Considering we won't recalculate discussion positions at reload_merge_ref_diff (for now), it'll only refresh the highlighting cache for the current merge_ref_commit_sha. Which might still be acceptable upon page load.
With that, I mean we could actually call it inside MergeabilityCheckService.
@oswaldo Yeah, it won't be quite so expensive yet until we add discussions into the mix, so this may be good enough for now.
I think that once we add discussions into the mix, we should actually do this work in a background worker, and have the frontend poll until it we've actually generated and cached the data and updated the discussion positions, so that the web process will use less memory, and we won't hit Gitaly timeouts, or timeouts because there are just so many discussions to iterate over.
I think that once we add discussions into the mix, we should actually do this work in a background worker, and have the frontend poll until it we've actually generated and cached the data and updated the discussion positions, so that the web process will use less memory, and we won't hit Gitaly timeouts, or timeouts because there are just so many discussions to iterate over.
User accesses the main page, MergeabilityCheckService kicks in and update merge_status and the merge-ref
This service could kick-off a MergeRefWorker, or ReloadMergeRefDiffWorker
ReloadMergeRefDiffWorker could absorb merge_request.reload_merge_ref_diffwith the position updates
merge_request.merge_ref_update_ongoing? could know it's still scheduled/running via a jid persisted at merge_requests (then we're able to use that for the poll)
We'll need to consider how this will work with discussions in the mix, because for discussions.json to load with latest version, we should need merge_request.merge_ref_update_ongoing? == false. Though that's something to have in mind for a next iteration.
If we decide switching the strategy if there are conflicts, we could make merge_ref_diff method smart so that if the ref is outdated we fallback to the regular diff, something like:
Though, that would also mean the discussions will need to be on this diff as well (which the update we'd need to be able to handle beforehand at RefreshService).
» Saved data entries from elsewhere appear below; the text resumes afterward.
(* ===== verification/GuildReach.v ===== *)
(** * GuildReach: guilds through every sequence of packets

    Every step of [GuildHandlers] keeps the invariant of [GuildRules], or the guild is
    disbanded; the worlds it starts from are those after the founding of a guild and
    those that start-up has loaded and validated. *)
From S2P Require Import Prelude OrderedMap Util Guild GuildBank GuildHandlers GuildRules GuildBankRules GuildStart.
Import Guild GuildBank GuildHandlers GuildRules GuildBankRules GuildStart.
#[global] Open Scope Z_scope.

Module GuildReach.

(** ** Steps that can end the guild *)
Lemma logs_world_ok w : world_ok w -> logs_wf (guild w).
Proof. by intros [[]|(_ & _ & H)]. Qed.
Lemma logged_world w w' : logged w w' -> world_ok w -> world_ok w'.
Proof.
  intros HL [H|(H1 & H2 & H3)]; [left; by apply (logged_ok w)|right]. destruct HL as [E HL]. injection E as E1 E2 E3 E4 E5 E6 E7 E8.
  split_and!; [congruence|by rewrite E1, E8|auto].
Qed.
Lemma world_ok_emit es w : world_ok w -> world_ok (emit es w).
Proof. apply logged_world, logged_emit. Qed.
(** What is left to place and the places make up the stack. *)
Definition placing (it : Item) (V : Z -> option Item) (cv : places) : Prop :=
  0 <= cv.1 /\ cv.1 + amount cv.2 = i_count it /\ fits it V cv.2 /\ (0 < cv.1 -> Forall (fun p => is_Some (V p.1)) cv.2).
Lemma _ReserveSpace_placing it V s cv :
  1 <= i_count it <= GetMaxStackCount E (i_entry it) -> 0 <= s < GUILD_BANK_MAX_SLOTS ->
  0 < cv.1 -> placing it V cv -> placing it V (_ReserveSpace E s it (V s) cv).2.
Proof.
  intros Hit Hs Hpos (H1 & H2 & H3 & H4). destruct cv as [c vec]. cbn [fst snd] in *. assert (placing it V (c, vec)) as Hcv by by split_and!.
  specialize (H4 Hpos).
  assert (amount vec >= 0) as Ha.
  { clear -H3. unfold amount. induction vec as [|[s c] vec IH]; cbn; [lia|]. destruct H3 as (_ & Hc & _ & _ & H3). specialize (IH H3). lia. }
  assert (forall space, 1 <= space -> match V s with
            | Some d => i_entry d = i_entry it /\ i_count d + space <= GetMaxStackCount E (i_entry it)
            | None => space = GetMaxStackCount E (i_entry it) end -> placing it V (reserve s space (c, vec))) as Hr.
  { intros space Hsp Hv. unfold reserve. cbn [fst snd]. destruct (isContainedIn s vec) eqn:Ec; [done|].
    assert (s ∉ vec.*1) as Hn by (intros Hin%contained_spec; congruence). unfold placing. cbn. rewrite amount_app. cbn. split_and!; [lia|lia| |].
    - apply fits_snoc; try done; [lia|]. destruct (V s); lia.
    - intros Hlt. apply Forall_app. split; [done|]. constructor; [|constructor]. cbn. destruct (V s); [done|lia]. }
  unfold _ReserveSpace. cbv zeta. destruct (V s) as [d|]; [|apply Hr; lia].
  destruct (Z.eqb_spec (i_entry d) (i_entry it)) as [Ee|]; [|done]. cbn [negb orb].
  destruct (Z.leb_spec (GetMaxStackCount E (i_entry it)) (i_count d)); [done|]. apply Hr; lia.
Qed.
Lemma CanStoreItemInTab_placing it V g t skip merge slots cv :
  1 <= i_count it <= GetMaxStackCount E (i_entry it) -> Forall (fun s => 0 <= s < GUILD_BANK_MAX_SLOTS) slots ->
  (forall s, 0 <= s < GUILD_BANK_MAX_SLOTS -> other_item it (_GetItem t s g) = V s) ->
  placing it V cv -> placing it V (CanStoreItemInTab E g t it skip merge slots cv).
Proof.
  intros Hit Hs HV. revert cv. induction Hs as [|s slots Hs _ IH]; intros cv Hcv; cbn; [done|]. destruct (Z.ltb_spec 0 cv.1); [|done].
  apply IH. rewrite HV by done. destruct (s =? skip); [done|]. destruct (Bool.eqb _ _); [|done]. by apply _ReserveSpace_placing.
Qed.
Lemma all_slots_range : Forall (fun s => 0 <= s < GUILD_BANK_MAX_SLOTS) all_slots.
Proof. rewrite Forall_forall. intros x Hx. unfold all_slots in Hx. rewrite elem_of_seqZ in Hx. lia. Qed.
Lemma CanStore_bank_places it V d g vec :
  1 <= i_count it <= GetMaxStackCount E (i_entry it) -> 0 <= m_slotId d < GUILD_BANK_MAX_SLOTS ->
  (forall s, 0 <= s < GUILD_BANK_MAX_SLOTS -> other_item it (_GetItem (m_container d) s g) = V s) ->
  CanStore_bank E d it false g = (EQUIP_ERR_OK, vec) -> fits it V vec /\ amount vec = i_count it /\ vec <> [].
Proof.
  intros Hit Hd HV. unfold CanStore_bank. destruct (i_soulbound it); [done|]. destruct (_ <=? _); [done|]. cbv zeta.
  destruct (Z.eqb_spec (m_slotId d) NULL_SLOT) as [Hnull|]; [unfold NULL_SLOT, GUILD_BANK_MAX_SLOTS in *; lia|]. cbn [negb andb].
  rewrite HV by done. pose proof (_ReserveSpace_placing it V (m_slotId d) (i_count it, []) Hit Hd) as H0.
  destruct (_ReserveSpace E _ it _ _) as [ok cv0] eqn:E0. assert (placing it V cv0) as P0.
  { apply H0; cbn; [lia|]. split_and!; cbn; [lia|lia|done|by constructor]. }
  assert (forall cv vec', placing it V cv -> cv.1 = 0 -> cv.2 = vec' -> fits it V vec' /\ amount vec' = i_count it /\ vec' <> []) as Hdone.
  { intros cv vec' (_ & P2 & P3 & _) Hz <-. split_and!; [done|lia|]. intros Hv. rewrite Hv in P2. cbn in P2. lia. }
  destruct ok; [|done]. cbn [negb]. destruct (Z.eqb_spec cv0.1 0); [intros [= <-]; by apply (Hdone cv0)|].
  pose proof all_slots_range as Hall. revert Hall. generalize all_slots. intros slots Hall.
  set (cv1 := if 1 <? _ then _ else cv0). assert (placing it V cv1) as P1 by (unfold cv1; destruct (1 <? _); [by apply CanStoreItemInTab_placing|done]).
  destruct (1 <? _), (Z.eqb_spec cv1.1 0); cbn [andb]; try (intros [= <-]; by apply (Hdone cv1)).
  all: set (cv2 := CanStoreItemInTab _ _ _ _ _ false _ cv1); assert (placing it V cv2) as P2 by by apply CanStoreItemInTab_placing.
  all: destruct (Z.eqb_spec cv2.1 0); [intros [= <-]; by apply (Hdone cv2)|done].
Qed.
(** A swapped item goes to the named slot. *)
Lemma CanStore_bank_swap it d g vec :
  1 <= i_count it <= GetMaxStackCount E (i_entry it) -> 0 <= m_slotId d < GUILD_BANK_MAX_SLOTS ->
  CanStore_bank E d it true g = (EQUIP_ERR_OK, vec) -> vec = [(m_slotId d, i_count it)].
Proof.
  intros Hit Hd. unfold CanStore_bank. destruct (i_soulbound it); [done|]. destruct (_ <=? _); [done|]. cbv zeta.
  destruct (Z.eqb_spec (m_slotId d) NULL_SLOT) as [Hnull|]; [unfold NULL_SLOT, GUILD_BANK_MAX_SLOTS in *; lia|]. cbn [negb andb].
  unfold _ReserveSpace, reserve. cbn. rewrite Z.min_r, Z.sub_diag by lia. cbn. by intros [= <-].
Qed.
@oswaldo I think falling back on the regular merge base diff is acceptable, but I think we should make that clear to the user by displaying a banner saying something like:
Until the merge conflicts are resolved, the contents of files and the effect of specific changes will be out of date with the target branch.
@oswaldo@jramsay To reduce the scope of the first iteration, and to increase the likelihood that we can actually ship something in 12.1, what do you think about ignoring diff discussions for the moment?
We could have this new option not be the default yet, and show a banner saying that discussions are not displayed for the moment.
@oswaldo Do you see other potential ways of reducing the scope here?
@oswaldo Once we add support for discussions, what do you think about not just having a single position on DiffNote, but rather a list/relation of positions corresponding to all of the MR versions/diffs the discussion was ever displayed on, and thus had its position traced to? That way, the discussion can be displayed on both merge_ref_diff, merge_request_diff, and any other MR version the user may select, and we could generate new positions for the merge_ref_diff in MergeabilityCheckService, without throwing away the position for the regular merge_request_diff we got through the RefreshService.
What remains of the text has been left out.